Computing power on data platforms: Which GPUs are better suited for deep learning and databases?

Computing power on data platforms: Which GPUs are better suited for deep learning and databases?

[[190035]]
Image from Visual China

Recently, Google disclosed the details of TPU (Tensor Processing Unit) at ISCA2017. Following the Haswell CPU and Tesla K80 GPU , it added a high-performance weapon specifically for machine learning and neural networks.

Data Analysis and GPUs

GPU can not only realize many functions of database, but also realize real-time analysis with its powerful computing power. MapD and Kinetica are two well-known companies in this field. MapD uses NVIDIA Tesla K40/K80 to realize a database based on SQL and column storage, which does not require indexes and is good at any combination of conditional queries (Where), aggregation (Groupby), etc., realizing the BI function of traditional relational databases and facilitating users to freely perform multi-conditional queries. The performance advantage is also obvious (especially the response time).

For example, MapD expanded the data of all flights arriving and departing from the United States from 1987 to 2008 by 10 times and executed a report task that scanned the entire table, such as "SELECT...GROUP BY..." A server with 8 Tesla K40 graphics cards (8 cores/384G RAM/SSD) is 50-100 times faster than an in-memory database cluster consisting of 3 servers (32 cores/244G RAM/SSD).

Another major feature of the GPU database is visual rendering and drawing. The buffer of OpenGL and other programs is directly mapped to the video memory space in the GPU CUDA, and rendered on the spot without copying the results from the memory to the GPU, which can achieve high frame rate animation. It can also be drawn on the spot into PNG or video stream and then sent to the client, greatly reducing the amount of data transmitted over the network. These advantages have attracted many developers.

A well-known company in real-time analysis is Kinetica. They started out analyzing 250 data streams in real time for US intelligence agencies. Now they can use 10 nodes and 200,000 sensors to provide 15,000 parallel real-time analysis, logistics routing calculations, and scheduling for the US Postal Service (USPS).

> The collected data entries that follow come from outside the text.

(* ===== verification/Credentials.v ===== *)
(** * Password hashing and JWT: the library interfaces of the login flow

    [login] (src/api.py 45-67) calls werkzeug's [check_password_hash] and
    PyJWT's [jwt.encode]; [token_required] (api.py 70-86) calls
    [jwt.decode]; [create_new_user] and [update_user] call
    [generate_password_hash].  Each library is a type class whose laws
    are what the views rely on; the views are proved against the
    classes.  On top of the signature layer, [jwt_decode] models what
    PyJWT's [decode] does with the claims (the [exp] test), and
    [login_claims] the payload the login view builds.  The libraries
    themselves are modelled in [Security] (werkzeug) and [Jws] (PyJWT),
    whose instances discharge the laws; the toy instances here are
    executable, so that witnesses compute.  The signature laws are
    those of HMAC-SHA256 as PyJWT uses it: verification inverts
    encoding, a token verifies only to the claims it carries, and keys
    of at most 64 bytes act through their HMAC key block (the key padded
    with zero bytes), so that keys with the same block sign alike and
    keys with different blocks are told apart.  Longer keys, which HMAC
    first replaces by their digest, are left unconstrained.  PyJWT also
    accepts more strings than the tokens it writes ([Jws]). *)

From S2P Require Import Prelude PyValue.

(** The payload of a token: the claims the views read.  [None] is a
    payload without that key. *)
Record jwt_claims : Type := JwtClaims {
  jc_public_id : option string;
  jc_exp : option Z
}.

#[export] Instance jwt_claims_eq_dec : EqDecision jwt_claims.
Proof. solve_decision. Defined.

(** werkzeug.security: [generate_password_hash(password, salt)] (the salt
    is drawn at random by werkzeug; here it is an input) and
    [check_password_hash(pwhash, password)]. *)
Class PasswordHasher : Type := {
  generate_password_hash : string -> string -> string;
  check_password_hash : string -> string -> bool;
  check_generate : forall pw salt,
    check_password_hash (generate_password_hash pw salt) pw = true
}.

(** HMAC's key block [K0] (RFC 2104): a key of at most 64 bytes, the
    block size of SHA-256, is padded with zero bytes to 64; a longer
    key is first replaced by its digest. *)
Definition hmac_short_key (key : string) : Prop := (String.length key <= 64)%nat.

Definition hmac_key_block (key : string) : string :=
  key +:+ String.string_of_list_ascii (repeat "000"%char (64 - String.length key)).

(** PyJWT's HS256 signature layer: [jwt_encode claims key] is
    [jwt.encode(payload, key)]; [jwt_verify key token] is the part of
    [jwt.decode(token, key, algorithms=["HS256"])] that parses the
    token and checks its signature, before any claim is looked at. *)
Class JwtCodec : Type := {
  jwt_encode : jwt_claims -> string -> string;
  jwt_verify : string -> string -> option jwt_claims;
  jwt_verify_encode : forall c key, jwt_verify key (jwt_encode c key) = Some c;
  jwt_verify_claims : forall c c' key key',
    jwt_verify key (jwt_encode c key') = Some c' -> c' = c;
  jwt_verify_same_block : forall tok key key',
    hmac_short_key key -> hmac_short_key key' -> hmac_key_block key = hmac_key_block key' ->
    jwt_verify key tok = jwt_verify key' tok;
  jwt_verify_other_key : forall c key key',
    hmac_short_key key -> hmac_short_key key' -> hmac_key_block key <> hmac_key_block key' ->
    jwt_verify key (jwt_encode c key') = None
}.

(** [datetime.timedelta(minutes=3600)] in seconds (api.py 61). *)
Definition token_lifetime : Z := 3600 * 60.

(** The payload built by [login] at time [now] (api.py 60-61). *)
Definition login_claims (public_id : string) (now : Z) : jwt_claims :=
  {| jc_public_id := Some public_id; jc_exp := Some (now + token_lifetime) |}.

Section Jwt.
Context `{JwtCodec}.

(** [jwt.decode(token, key, algorithms=["HS256"])] at time [now]:
    PyJWT raises [TypeError] when the key is [None] (it cannot prepare
    an HMAC key from it), [DecodeError] when the signature does not
    verify, and [ExpiredSignatureError] when [exp <= now]. *)
Definition jwt_decode (tok : string) (key : option string) (now : Z) : exn + jwt_claims :=
  match key with
  | None => inl TypeError
  | Some k =>
      match jwt_verify k tok with
      | None => inl DecodeError
      | Some c =>
          match jc_exp c with
          | Some e => if Z.leb e now then inl ExpiredSignatureError else inr c
          | None => inr c
          end
      end
  end.

(** What [token_required] extracts from a token: [data['public_id']]
    after [jwt.decode] (api.py 81-82); every exception is caught by the
    view and becomes "Token is invalid!". *)
Definition token_public_id (tok : string) (key : option string) (now : Z) : exn + string :=
  match jwt_decode tok key now with
  | inl e => inl e
  | inr c =>
      match jc_public_id c with
      | Some p => inr p
      | None => inl (KeyError "public_id")
      end
  end.

(** A key and the same key followed by a zero byte have the same block,
    while the key is shorter than the block. *)
Lemma hmac_key_block_nul k : (String.length k < 64)%nat ->
  hmac_key_block (k +:+ String "000" EmptyString) = hmac_key_block k.
Proof.
  intros Hk. unfold hmac_key_block. rewrite str_length_app, <- str_app_assoc. cbn [String.length].
  f_equal. replace (64 - String.length k)%nat with (S (64 - (String.length k + 1)))%nat by lia.
  reflexivity.
Qed.

Lemma hmac_short_key_nul k : (String.length k < 64)%nat ->
  hmac_short_key (k +:+ String "000" EmptyString).
Proof. unfold hmac_short_key. rewrite str_length_app. cbn. lia. Qed.

Lemma jwt_decode_encode_fresh c key now :
  (forall e, jc_exp c = Some e -> now < e) ->
  jwt_decode (jwt_encode c key) (Some key) now = inr c.
Proof.
  intros Hexp. unfold jwt_decode. rewrite jwt_verify_encode.
  destruct (jc_exp c) as [e|] eqn:E; [|done].
  specialize (Hexp e eq_refl). by rewrite (proj2 (Z.leb_gt e now) Hexp).
Qed.

Lemma jwt_decode_encode_expired c key now e :
  jc_exp c = Some e -> e <= now ->
  jwt_decode (jwt_encode c key) (Some key) now = inl ExpiredSignatureError.
Proof.
  intros He Hle. unfold jwt_decode. rewrite jwt_verify_encode, He.
  by rewrite (proj2 (Z.leb_le e now) Hle).
Qed.
End Jwt.

(** ** Instances

    [toy_hasher] stores [password ++ "$" ++ salt] and checks the prefix;
    [toy_jwt] writes the three fields (key, public id, exp) escaped and
    separated by dots, and verifies a token by parsing it and comparing
    it with the re-encoding of what it parsed, the way an HMAC is checked
    by recomputing it.  Neither is secure: they only show that the class
    laws are consistent and make the model executable. *)

Definition toy_hash (pw salt : string) : string := pw +:+ String "$" salt.
Definition toy_check (h pw : string) : bool := str_prefixb (pw +:+ "$") h.

Lemma toy_check_hash pw salt : toy_check (toy_hash pw salt) pw = true.
Proof.
  unfold toy_check, toy_hash.
  replace (pw +:+ String "$" salt) with ((pw +:+ "$") +:+ salt)
    by (by rewrite <- str_app_assoc).
  apply str_prefixb_app.
Qed.

#[local] Instance toy_hasher : PasswordHasher :=
  {| generate_password_hash := toy_hash; check_password_hash := toy_check;
     check_generate := toy_check_hash |}.

(** Fields of a toy token: [.] and [\] are escaped by a backslash. *)
Definition is_sep (c : ascii) : bool := Ascii.eqb c "." || Ascii.eqb c "\".

Fixpoint esc (s : string) : string :=
  match s with
  | EmptyString => EmptyString
  | String c r => if is_sep c then String "\" (String c (esc r)) else String c (esc r)
  end.

(** The first field of a token and what follows its dot ([None]: no
    dot, the field runs to the end). *)
Fixpoint split_field (s : string) : string * option string :=
  match s with
  | EmptyString => (EmptyString, None)
  | String c r =>
      if Ascii.eqb c "\" then
        match r with
        | String c2 r2 => let '(f, rest) := split_field r2 in (String c2 f, rest)
        | EmptyString => (EmptyString, None)
        end
      else if Ascii.eqb c "." then (EmptyString, Some r)
      else let '(f, rest) := split_field r in (String c f, rest)
  end.

Definition opt_field {A} (print : A -> string) (o : option A) : string :=
  match o with Some a => String "s" (print a) | None => "n" end.

Definition parse_opt_field {A} (parse : string -> option A) (s : string)
    : option (option A) :=
  match s with
  | String c r =>
      if Ascii.eqb c "s" then Some <$> parse r
      else if Ascii.eqb c "n" then (match r with EmptyString => Some None | _ => None end)
      else None
  | EmptyString => None
  end.

(** The toy token carries the key block in clear. *)
Definition toy_jwt_sign (c : jwt_claims) (block : string) : string :=
  esc block +:+ "." +:+ esc (opt_field id (jc_public_id c)) +:+ "." +:+
  esc (opt_field py_str_int (jc_exp c)).

Definition toy_jwt_parse (tok : string) : option (string * jwt_claims) :=
  match split_field tok with
  | (k, Some r1) =>
      match split_field r1 with
      | (f2, Some r2) =>
          match split_field r2 with
          | (f3, None) =>
              pid ← parse_opt_field Some f2;
              e ← parse_opt_field py_int f3;
              Some (k, JwtClaims pid e)
          | _ => None
          end
      | _ => None
      end
  | _ => None
  end.

Definition toy_jwt_encode (c : jwt_claims) (key : string) : string :=
  toy_jwt_sign c (hmac_key_block key).

Definition toy_jwt_check (block tok : string) : option jwt_claims :=
  match toy_jwt_parse tok with
  | Some (b, c) =>
      if String.eqb b block && String.eqb (toy_jwt_sign c block) tok then Some c else None
  | None => None
  end.

Definition toy_jwt_verify (key tok : string) : option jwt_claims :=
  toy_jwt_check (hmac_key_block key) tok.

Lemma split_field_esc_dot f r : split_field (esc f +:+ String "." r) = (f, Some r).
Proof.
  induction f as [|c f IH]; [done|]. cbn [esc].
  destruct (is_sep c) eqn:Hc; autorewrite with str_simpl; cbn [split_field].
  - by rewrite IH.
  - unfold is_sep in Hc. apply orb_false_iff in Hc as [-> ->]. by rewrite IH.
Qed.

Lemma split_field_esc f : split_field (esc f) = (f, None).
Proof.
  induction f as [|c f IH]; [done|]. cbn [esc].
  destruct (is_sep c) eqn:Hc; cbn [split_field].
  - by rewrite IH.
  - unfold is_sep in Hc. apply orb_false_iff in Hc as [-> ->]. by rewrite IH.
Qed.

Lemma parse_opt_field_roundtrip {A} (print : A -> string) parse o :
  (forall a, parse (print a) = Some a) ->
  parse_opt_field parse (opt_field print o) = Some o.
Proof. intros Hp. destruct o as [a|]; [|done]. cbn. by rewrite Hp. Qed.

Lemma toy_jwt_parse_encode c key :
  toy_jwt_parse (toy_jwt_sign c key) = Some (key, c).
Proof.
  unfold toy_jwt_parse, toy_jwt_sign. autorewrite with str_simpl.
  rewrite !split_field_esc_dot, split_field_esc.
  rewrite (parse_opt_field_roundtrip id Some) by done.
  rewrite (parse_opt_field_roundtrip py_str_int py_int) by apply py_int_py_str_int.
  by destruct c.
Qed.

Lemma toy_jwt_verify_encode c key : toy_jwt_verify key (toy_jwt_encode c key) = Some c.
Proof.
  unfold toy_jwt_verify, toy_jwt_check, toy_jwt_encode. rewrite toy_jwt_parse_encode.
  by rewrite !String.eqb_refl.
Qed.

Lemma toy_jwt_verify_claims c c' key key' :
  toy_jwt_verify key (toy_jwt_encode c key') = Some c' -> c' = c.
Proof.
  unfold toy_jwt_verify, toy_jwt_check, toy_jwt_encode. rewrite toy_jwt_parse_encode.
  destruct (_ && _); congruence.
Qed.

Lemma toy_jwt_verify_same_block tok key key' :
  hmac_short_key key -> hmac_short_key key' -> hmac_key_block key = hmac_key_block key' ->
  toy_jwt_verify key tok = toy_jwt_verify key' tok.
Proof. unfold toy_jwt_verify. by intros _ _ ->. Qed.

Lemma toy_jwt_verify_other_key c key key' :
  hmac_short_key key -> hmac_short_key key' -> hmac_key_block key <> hmac_key_block key' ->
  toy_jwt_verify key (toy_jwt_encode c key') = None.
Proof.
  intros _ _ Hne. unfold toy_jwt_verify, toy_jwt_check, toy_jwt_encode. rewrite toy_jwt_parse_encode.
  by rewrite (proj2 (String.eqb_neq _ _) (not_eq_sym Hne)).
Qed.

#[local] Instance toy_jwt : JwtCodec :=
  {| jwt_encode := toy_jwt_encode; jwt_verify := toy_jwt_verify;
     jwt_verify_encode := toy_jwt_verify_encode;
     jwt_verify_claims := toy_jwt_verify_claims;
     jwt_verify_same_block := toy_jwt_verify_same_block;
     jwt_verify_other_key := toy_jwt_verify_other_key |}.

There are more and more users in my country who use GPUs for analysis and mining, and there are also many friends who want to learn more. The fastest way to get started is to repeat the experiments of predecessors. The development environment and experiments in Accelerating SQL Database Operations on a GPU with CUDA at the University of Virginia are worth learning from. They used a NVIDIA Tesla C1060 with 4G video memory on a low-end server (Xeon X5550 (2.66GHz/4 cores), 5G RAM), and used a table of 5 million rows for query and aggregation, with a response time of 30-60 milliseconds.

The best configuration we have tested is NVidia GTX 780, which is over 1,000 yuan and is suitable for trying queries and aggregations. First, use SQLite to parse the SQL into multiple OpCode steps, and then implement a virtual machine on CUDA to implement each step one by one until the entire table is traversed row by row. Some of these steps can be parallelized, so CUDA can be used to start tens of thousands of threads, each thread processing a row.

Deep Learning and GPUs

Depth requires high computing power, so the choice of GPU will greatly affect the user experience. Before the emergence of GPUs, an experiment might take several months to complete, or it might take a day to find out that the parameters of an experiment are not good. A good GPU can quickly iterate on a deep learning network, running several months of experiments in a few days, or replacing days with hours with hours, or minutes with hours.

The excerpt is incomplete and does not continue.